» **Task statement**
Tally the lines of the listing below in which the string "decide" occurs, and give the tally alone.
:::::
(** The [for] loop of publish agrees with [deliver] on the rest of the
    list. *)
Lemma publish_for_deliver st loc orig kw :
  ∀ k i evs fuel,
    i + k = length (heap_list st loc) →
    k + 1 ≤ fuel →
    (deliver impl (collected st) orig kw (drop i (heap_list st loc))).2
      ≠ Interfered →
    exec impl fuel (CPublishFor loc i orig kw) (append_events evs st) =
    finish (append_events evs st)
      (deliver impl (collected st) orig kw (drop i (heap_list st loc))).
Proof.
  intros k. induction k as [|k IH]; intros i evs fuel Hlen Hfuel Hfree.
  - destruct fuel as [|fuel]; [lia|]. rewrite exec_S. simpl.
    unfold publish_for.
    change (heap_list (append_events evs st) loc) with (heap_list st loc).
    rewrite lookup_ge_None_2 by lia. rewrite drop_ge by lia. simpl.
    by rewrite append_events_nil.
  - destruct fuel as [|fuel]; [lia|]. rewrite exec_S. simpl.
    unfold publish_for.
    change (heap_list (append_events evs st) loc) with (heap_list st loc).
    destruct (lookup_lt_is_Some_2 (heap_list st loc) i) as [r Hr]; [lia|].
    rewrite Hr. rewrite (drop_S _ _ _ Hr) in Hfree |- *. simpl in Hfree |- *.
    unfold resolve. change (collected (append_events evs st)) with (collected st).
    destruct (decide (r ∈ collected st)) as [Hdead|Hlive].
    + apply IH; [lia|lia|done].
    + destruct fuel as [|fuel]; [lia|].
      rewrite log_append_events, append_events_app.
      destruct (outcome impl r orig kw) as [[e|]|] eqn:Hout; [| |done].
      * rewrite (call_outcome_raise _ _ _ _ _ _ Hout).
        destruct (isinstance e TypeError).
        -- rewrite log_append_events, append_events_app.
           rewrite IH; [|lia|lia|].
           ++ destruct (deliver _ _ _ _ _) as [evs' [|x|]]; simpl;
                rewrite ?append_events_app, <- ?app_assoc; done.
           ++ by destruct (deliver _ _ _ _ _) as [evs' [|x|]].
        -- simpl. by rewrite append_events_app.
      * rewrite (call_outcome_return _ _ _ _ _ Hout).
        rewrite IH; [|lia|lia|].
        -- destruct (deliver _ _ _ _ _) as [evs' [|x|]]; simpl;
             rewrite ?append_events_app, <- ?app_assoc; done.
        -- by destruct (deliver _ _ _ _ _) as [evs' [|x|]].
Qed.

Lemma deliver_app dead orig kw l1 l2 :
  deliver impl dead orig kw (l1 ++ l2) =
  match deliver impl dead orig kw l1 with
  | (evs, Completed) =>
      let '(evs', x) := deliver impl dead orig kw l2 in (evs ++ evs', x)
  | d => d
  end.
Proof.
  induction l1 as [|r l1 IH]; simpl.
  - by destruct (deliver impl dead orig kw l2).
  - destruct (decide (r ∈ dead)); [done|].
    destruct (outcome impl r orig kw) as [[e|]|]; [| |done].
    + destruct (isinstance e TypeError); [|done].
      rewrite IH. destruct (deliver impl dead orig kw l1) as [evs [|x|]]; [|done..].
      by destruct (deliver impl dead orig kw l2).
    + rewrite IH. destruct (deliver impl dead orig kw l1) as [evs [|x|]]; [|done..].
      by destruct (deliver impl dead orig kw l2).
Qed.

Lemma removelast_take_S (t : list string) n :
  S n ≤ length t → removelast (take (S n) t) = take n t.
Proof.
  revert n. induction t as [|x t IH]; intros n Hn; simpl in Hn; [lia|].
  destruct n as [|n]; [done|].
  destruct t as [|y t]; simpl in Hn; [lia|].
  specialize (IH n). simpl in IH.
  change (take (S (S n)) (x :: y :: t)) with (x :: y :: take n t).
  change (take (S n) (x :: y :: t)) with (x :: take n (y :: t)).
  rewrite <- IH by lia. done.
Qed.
:::::
» **Result of the task**
2